‘In the worst case, we could be without electricity for days’

These ominous words were heard during the Cyber Reserve 2025 exercise, where participants, working with Elering, practised responding to a cyberattack that threatened Estonia’s entire electricity supply.

The national power system ensures that our homes are warm and lit, that water flows from the tap, that the internet works from the router, and that food and fuel are available in shops and petrol stations.

Digital control, remote monitoring and automation have made the energy system more efficient, but they also introduce new cyber vulnerabilities that energy security must address.

Illustratsioon. Monitori taga on kolm inimest, prillidega ülikonnas mees istub ja vaatab vasakul seljaga seisvat sinises dressipluusis meest. Paremal seisab pruunika pintsakuga tumedapäine naine, hallid paberid käes. esiplaanil pildi peal punaste punktiirjoontega Eesti kontuur, taamal sinisel taustal halli elektrimast ja liinid.

The year’s largest cyber exercise

In 2025, RIA organised a large-scale Cyber Reserve exercise in partnership with system operator Elering, focusing on how to ensure the functioning of Estonia’s energy system during a major cyber incident.

Under the exercise scenario, a real but not yet fully realised threat emerged to the operational continuity of Estonia’s electricity transmission network control centres. In the worst-case scenario, such a situation could escalate into a widespread power outage.

The exercise focused on identifying and mitigating risks where an attacker is suspected of having penetrated an organisation’s IT systems and may be able to remotely influence transmission network control systems, and on ensuring power system management under extreme conditions.

Nearly 200 experts from close to ten organisations took part in the exercise, which brought together cybersecurity, electricity supply security and crisis management into a single, integrated whole. Participants were given a realistic picture of how a cyber incident could disrupt the power system and what options the state and providers of vital services have to resolve such a situation.

What is the Estonian Cyber Reserve?

The Cyber Reserve is a nationwide network of experts managed and developed by RIA. Its purpose is to support the state and providers of vital services during high-impact cyber incidents. The Cyber Reserve includes more than one hundred experts from across Estonia, drawn from both the public and private sectors, whose knowledge and skills can be deployed when normal resources are no longer sufficient.

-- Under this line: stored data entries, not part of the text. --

(** Steps whose events satisfy [P] and that move the containers of
    [main] within a frame that keeps [J], keep [all_events P J]. *)
Lemma ext_keeps_all_events (P : event -> bool)
    (F : dict * list string * list proc -> dict * list string * list proc -> Prop)
    (J : dict * list string * list proc -> Prop) {A} (m : M W A) :
  (forall v v', F v v' -> J v -> J v') ->
  respects (@ext W (fun e => P e = true) F) m ->
  forall s, all_events P J s -> all_events P J (snd (m s)).
Proof.
  intros HF Hm s [Hall HJ]. destruct (Hm s) as (evs & Htr & Hevs & Hfr). split.
  - rewrite Htr. apply Forall_app. now split.
  - exact (HF _ _ Hfr HJ).
Qed.

Lemma main_try_state (a : Compare.args) (s : state W) :
  snd (Compare.main_try a s)
  = snd (Compare.cleanup
           (snd (for_each (Compare.frameworks a) (Compare.process_target a) s))).
Proof.
  unfold Compare.main_try, try_finally.
  destruct (for_each (Compare.frameworks a) (Compare.process_target a) s) as [r s1].
  cbn [snd]. now destruct (Compare.cleanup s1) as [[[]|e] s2].
Qed.

(** Without containers the cleanup phase stops the processes only. *)
Lemma cleanup_no_containers (s : state W) :
  containers s = [] ->
  Compare.cleanup s
  = (log "Cleaning up..." ;; ps <- get processes ;;
     for_each ps Compare.stop_process) s.
Proof.
  intros Hc. unfold Compare.cleanup, bind, log, emit, get.
  cbn [containers processes for_each]. rewrite Hc. reflexivity.
Qed.

(** Without processes it removes the containers only. *)
Lemma cleanup_no_processes (s : state W) :
  processes s = [] ->
  snd (Compare.cleanup s)
  = snd ((log "Cleaning up..." ;; cs <- get containers ;;
          for_each cs (fun c => Compare.docker_stop (Some c))) s).
Proof.
  intros Hp.
  assert (Hkeep : respects (@ext W (fun _ => True) same_processes)
                    (for_each (containers s) (fun c => Compare.docker_stop (Some c)))).
  { script_steps ltac:(exact I) ltac:(reflexivity). }
  unfold Compare.cleanup, bind, log, emit, get.
  cbn [containers processes trace world all_results].
  match goal with |- context [for_each (containers s) ?f ?s1] =>
    destruct (Hkeep s1) as (_ & _ & _ & Hps);
    destruct (for_each (containers s) f s1) as [[[]|e] s2]
  end; cbn [snd] in *; [|reflexivity].
  unfold same_processes, vars in Hps. cbn [snd processes] in Hps.
  rewrite Hps, Hp. reflexivity.
Qed.
Lemma start_loop_ok (now : Z) (e : evt) (ts : list wf_type) (st : state) :
  wf_timed now (currentWorkflow st) -> records_ok st ->
  wf_timed now (currentWorkflow (start_loop now e ts st)) /\
  records_ok (start_loop now e ts st).
Proof.
  revert st. induction ts as [|t ts IH]; intros st Hw Hr; simpl; [auto|].
  apply IH.
  - destruct (starts t e); [|exact Hw].
    assert (H1 : wf_timed now (currentWorkflow (if too_old now (currentWorkflow st)
                                                then finishWorkflow st else st))).
    { destruct (too_old now (currentWorkflow st));
        [exact (proj1 (finish_ok now st Hw Hr)) | exact Hw]. }
    destruct (wtype (currentWorkflow (if too_old now (currentWorkflow st)
                                      then finishWorkflow st else st))) eqn:Ht;
      [exact H1|].
    unfold wf_timed. simpl. exists now, now. repeat split; lia.
  - destruct (starts t e); [|exact Hr].
    assert (H1 : records_ok (if too_old now (currentWorkflow st)
                             then finishWorkflow st else st)).
    { destruct (too_old now (currentWorkflow st));
        [exact (proj2 (finish_ok now st Hw Hr)) | exact Hr]. }
    destruct (wtype (currentWorkflow (if too_old now (currentWorkflow st)
                                      then finishWorkflow st else st)));
      [exact H1 | exact H1].
Qed.

Lemma update_ok (now : Z) (e : evt) (st : state) :
  wf_timed now (currentWorkflow st) -> records_ok st ->
  wf_timed now (currentWorkflow (updateWorkflow now e st)) /\
  active_has_steps (currentWorkflow (updateWorkflow now e st)) /\
  records_ok (updateWorkflow now e st).
Proof.
  intros Hw Hr. unfold updateWorkflow.
  destruct (start_loop_ok now e pattern_entries st Hw Hr) as [Hw1 Hr1].
  remember (start_loop now e pattern_entries st) as st1 eqn:Hst1. clear Hst1.
  unfold wf_timed in Hw1.
  destruct (wtype (currentWorkflow st1)) as [t|] eqn:Ht.
  - destruct Hw1 as (s & l & Hs & Hl & Hle).
    set (st2 := set_workflow (mkWorkflow (Some t) (target (currentWorkflow st1))
                  (steps (currentWorkflow st1) ++ [step_of now e])
                  (startTime (currentWorkflow st1)) (Some now)) st1).
    assert (Hw2 : wf_timed now (currentWorkflow st2)).
    { unfold wf_timed. simpl. exists s, now. repeat split; auto; lia. }
    assert (Hs2 : steps (currentWorkflow st2) <> []).
    { simpl. intros H. apply app_eq_nil in H as [_ H]. discriminate. }
    assert (Hr2 : records_ok st2) by exact Hr1.
    destruct (includes (endTriggers (WORKFLOW_PATTERNS t)) (etype e)).
    + destruct (finish_ok now st2 Hw2 Hr2) as [Hw3 Hr3].
      split; [exact Hw3|]. split; [|exact Hr3].
      rewrite finish_active; [intros H; exfalso; apply H; reflexivity | simpl; discriminate | exact Hs2].
    + split; [exact Hw2|]. split; [intros _; exact Hs2 | exact Hr2].
  - split; [unfold wf_timed; rewrite Ht; exact Hw1|].
    split; [intros H; contradiction | exact Hr1].
Qed.

Lemma sanitize_ok (it : qitem) : record_ok it -> record_ok (sanitize it).
Proof. destruct it; simpl; auto. Qed.

Lemma flush_ok (sr : list qitem -> string) (ok : bool) (now : Z) (st : state) :
  wf_timed now (currentWorkflow st) -> active_has_steps (currentWorkflow st) ->
  records_ok st ->
  wf_timed now (currentWorkflow (flush_batch sr ok st)) /\
  active_has_steps (currentWorkflow (flush_batch sr ok st)) /\
  records_ok (flush_batch sr ok st).
Proof.
  intros Hw Ha Hr. destruct (finish_ok now st Hw Hr) as [Hw1 [Hq1 Hwr1]].
  unfold flush_batch. simpl.
  split; [exact Hw1|]. split.
  - destruct (wtype (currentWorkflow st)) eqn:Ht.
    + rewrite finish_active by (try apply Ha; congruence). intros H. contradiction.
    + rewrite BackgroundFacts.finish_idle by exact Ht. exact Ha.
  - split.
    + destruct ok; [constructor | exact Hq1].
    + apply List.Forall_app. split; [exact Hwr1|]. constructor; [|constructor].
      simpl. apply List.Forall_forall. intros it Hin.
      apply in_map_iff in Hin as (x & <- & Hx). apply sanitize_ok.
      exact (proj1 (List.Forall_forall _ _) Hq1 x Hx).
Qed.
(** The registry holds every chain id of either configuration file; where
    both have a chain id, the entry of the test file wins. *)
Theorem loadAllEVMSelectors_lookup
    (selectors testSelectors : gmap Z ChainDetails)
    (evmSelectorsMap evmTestSelectorsMap : list (Z * ChainDetails))
    (chainID : Z) :
  range_order evmSelectorsMap selectors ->
  range_order evmTestSelectorsMap testSelectors ->
  loadAllEVMSelectors evmSelectorsMap evmTestSelectorsMap !! chainID
  = match testSelectors !! chainID with
    | Some details => Some details
    | None => selectors !! chainID
    end.
Proof.
  intros Hmain Htest. unfold loadAllEVMSelectors.
  rewrite (fold_insert_range evmSelectorsMap selectors ∅ Hmain).
  rewrite (fold_insert_range evmTestSelectorsMap testSelectors _ Htest).
  rewrite (right_id_L ∅ (∪)), lookup_union.
  destruct (testSelectors !! chainID), (selectors !! chainID); reflexivity.
Qed.

Lemma loadAllEVMSelectors_lookup_witness :
  loadAllEVMSelectors (map_to_list mainnet_only)
    (map_to_list ({[ 1 := {| ChainSelector := 7; ChainName := "local" |} ]}
                  : gmap Z ChainDetails)) !! 1
  = Some {| ChainSelector := 7; ChainName := "local" |}.
Proof.
  rewrite (loadAllEVMSelectors_lookup mainnet_only
             {[ 1 := {| ChainSelector := 7; ChainName := "local" |} ]}
             _ _ 1 (range_order_map_to_list _) (range_order_map_to_list _)).
  reflexivity.
Defined.

(** The copy that [EvmChainIdToChainSelector] returns has exactly the
    registered chain ids, each with the selector of its entry. *)
Theorem EvmChainIdToChainSelector_lookup
    (evmChainIdToChainSelector : gmap Z ChainDetails)
    (visit : list (Z * ChainDetails)) (chainID : Z) :
  range_order visit evmChainIdToChainSelector ->
  EvmChainIdToChainSelector visit !! chainID
  = ChainSelector <$> evmChainIdToChainSelector !! chainID.
Proof.
  intros Hvisit. unfold EvmChainIdToChainSelector.
  replace (fold_left (fun copyMap kv => <[kv.1 := ChainSelector kv.2]> copyMap)
             visit ∅)
    with (fold_left (fun out (kv : Z * Z) => <[kv.1 := kv.2]> out)
            (prod_map id ChainSelector <$> visit) (∅ : gmap Z Z)).
  - rewrite fold_insert_union, (right_id_L ∅ (∪)).
    rewrite <- fmap_reverse, list_to_map_fmap, lookup_fmap. f_equal.
    rewrite <- (list_to_map_to_list evmChainIdToChainSelector). f_equal.
    symmetry. apply list_to_map_proper; [apply NoDup_fst_map_to_list |].
    unfold range_order in Hvisit. now rewrite reverse_Permutation, Hvisit.
  - clear Hvisit. generalize (∅ : gmap Z Z).
    induction visit as [| kv l IH]; intros m0; cbn; [reflexivity |].
    apply IH.
Qed.

Lemma EvmChainIdToChainSelector_lookup_witness :
  EvmChainIdToChainSelector (map_to_list mainnet_only) !! 1
  = ChainSelector <$> mainnet_only !! 1.
Proof.
  apply (EvmChainIdToChainSelector_lookup mainnet_only
           (map_to_list mainnet_only) 1 (range_order_map_to_list _)).
Defined.

Lemma TestChainIds_keys (l : list (Z * ChainDetails)) :
  forall chainIds,
    fold_left (fun chainIds kv => chainIds ++ [kv.1]) l chainIds
    = chainIds ++ l.*1.
Proof.
  induction l as [| kv l IH]; intros chainIds; cbn [fold_left].
  - now rewrite app_nil_r.
  - rewrite IH, fmap_cons, <- app_assoc. reflexivity.
Qed.

(** [TestChainIds] returns every chain id of the test selectors, each
    exactly once, and nothing else. *)
Theorem TestChainIds_each_once
    (testSelectors : gmap Z ChainDetails)
    (evmTestSelectorsMap : list (Z * ChainDetails)) :
  range_order evmTestSelectorsMap testSelectors ->
  NoDup (TestChainIds evmTestSelectorsMap)
  /\ forall k, k ∈ TestChainIds evmTestSelectorsMap
               <-> is_Some (testSelectors !! k).
Proof.
  intros Hvisit. unfold TestChainIds. rewrite TestChainIds_keys. cbn [app].
  split; [now apply (range_order_NoDup _ testSelectors) |].
  intros k. rewrite list_elem_of_fmap. split.
  - intros ([k' d] & -> & Hin). exists d.
    now apply (range_order_elem evmTestSelectorsMap testSelectors k' d Hvisit).
  - intros [d Hd]. exists (k, d). split; [reflexivity |].
    now apply (range_order_elem evmTestSelectorsMap testSelectors k d Hvisit).
Qed.

Lemma TestChainIds_each_once_witness :
  NoDup (TestChainIds (map_to_list mainnet_only))
  /\ forall k, k ∈ TestChainIds (map_to_list mainnet_only)
               <-> is_Some (mainnet_only !! k).
Proof.
  apply (TestChainIds_each_once mainnet_only (map_to_list mainnet_only)).
  apply range_order_map_to_list.
Defined.
(** [current_url = u; answered = True; page.close(); break]. When
    [page.close()] raises, the [break] is not reached: the exception is
    taken by the [except] clauses, with the two assignments done. *)
Definition leave_task (a : attempt_env) (handle : nat) (u : value)
  (p : exit_path) (s : loop_state) : loop_state * exit_path :=
  let s := set_current_url u s in
  let s := set_answered true s in
  let s := emit (ClosePage handle) s in
  let s := tick (close_duration a) s in
  match close_result a with
  | Raise e => on_exception e s
  | Ok _ => (s, p)
  end.

(** Lines 256 to 304: what the loop does with the grader's response. *)
Definition handle_response (a : attempt_env) (handle : nat) (resp_json : value)
  (s : loop_state) : loop_state * exit_path :=
  let correct :=
    match resp_json with VDict d => dict_get "correct" d | _ => VNone end in
  let next_url :=
    match resp_json with VDict d => dict_get "url" d | _ => VNone end in
  if is_True correct then
    if truthy next_url
    then leave_task a handle next_url CorrectAdvance s
    else leave_task a handle VNone CorrectEnd s
  else
    if truthy next_url then
      let remaining_time := deadline - now s in
      if (0 <? retries_left s) && (seconds 8 <? remaining_time)
      then retry_same a handle UnconfirmedRetry s
      else leave_task a handle next_url UnconfirmedAdvance s
    else
      if (0 <? retries_left s) && (seconds 8 <? deadline - now s)
      then retry_same a handle UnconfirmedRetry s
      else leave_task a handle VNone UnconfirmedEnd s.

(** Lines 224 to 243: no submit URL was found on the page. *)
Definition next_url_fallback (a : attempt_env) (handle : nat) (s : loop_state)
  : loop_state * exit_path :=
  let s := tick (fallback_duration a) s in
  match fallback_body (loaded_page a) with
  | Raise e => on_exception e s
  | Ok body =>
      let txt := Text.take 3000 body in
      match Regex.search_url txt with
      | Some candidate =>
          if str_eq_value candidate (current_url s)
          then leave_task a handle VNone FallbackEnd s
          else leave_task a handle (VStr candidate) FallbackAdvance s
      | None => leave_task a handle VNone FallbackEnd s
      end
  end.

Activating the Cyber Reserve requires strong coordination, clear command structures and shared situational awareness. To practise these aspects, RIA organises complex exercises every year that simulate emergencies or imminent threats arising from cyber incidents and test cooperation at both technical and strategic levels.

Leadership and decision-making in a crisis

A key element of the exercise was practising leadership and decision-making.

Cyber incidents in the energy sector require rapid and well-considered decisions under conditions of limited information, often with far-reaching consequences.

Participants were confronted with dilemmas that required balancing system security against the risk of power outages. Responses unfolded in real time and depended on close cooperation between Elering, RIA, other state authorities (including ministries and the Government Office) and Cyber Reserve experts.

Supply security also depends on cyber resilience

The exercise confirmed that supply security is not only a matter of physical failures or generation capacity. Cyber threats can affect system control even when physical infrastructure is intact and production matches demand. It is therefore essential that the planning and development of the energy system systematically take cyber risks into account, including their potential impact on frequency control, reserve use and recovery processes.

The exercise underlined the need to maintain and develop the capability to restore the power system even when digital control systems are temporarily disrupted.

This requires both technical solutions and people with the necessary know-how, as well as clearly defined roles and responsibilities.

The Cyber Reserve exercise demonstrated how closely intertwined cybersecurity and energy security are. Resolving a high-impact cyber incident demands readiness to act in uncertain and rapidly changing conditions, to make decisions with incomplete information, and to sustain effective cooperation across different organisations. Cooperation builds resilience.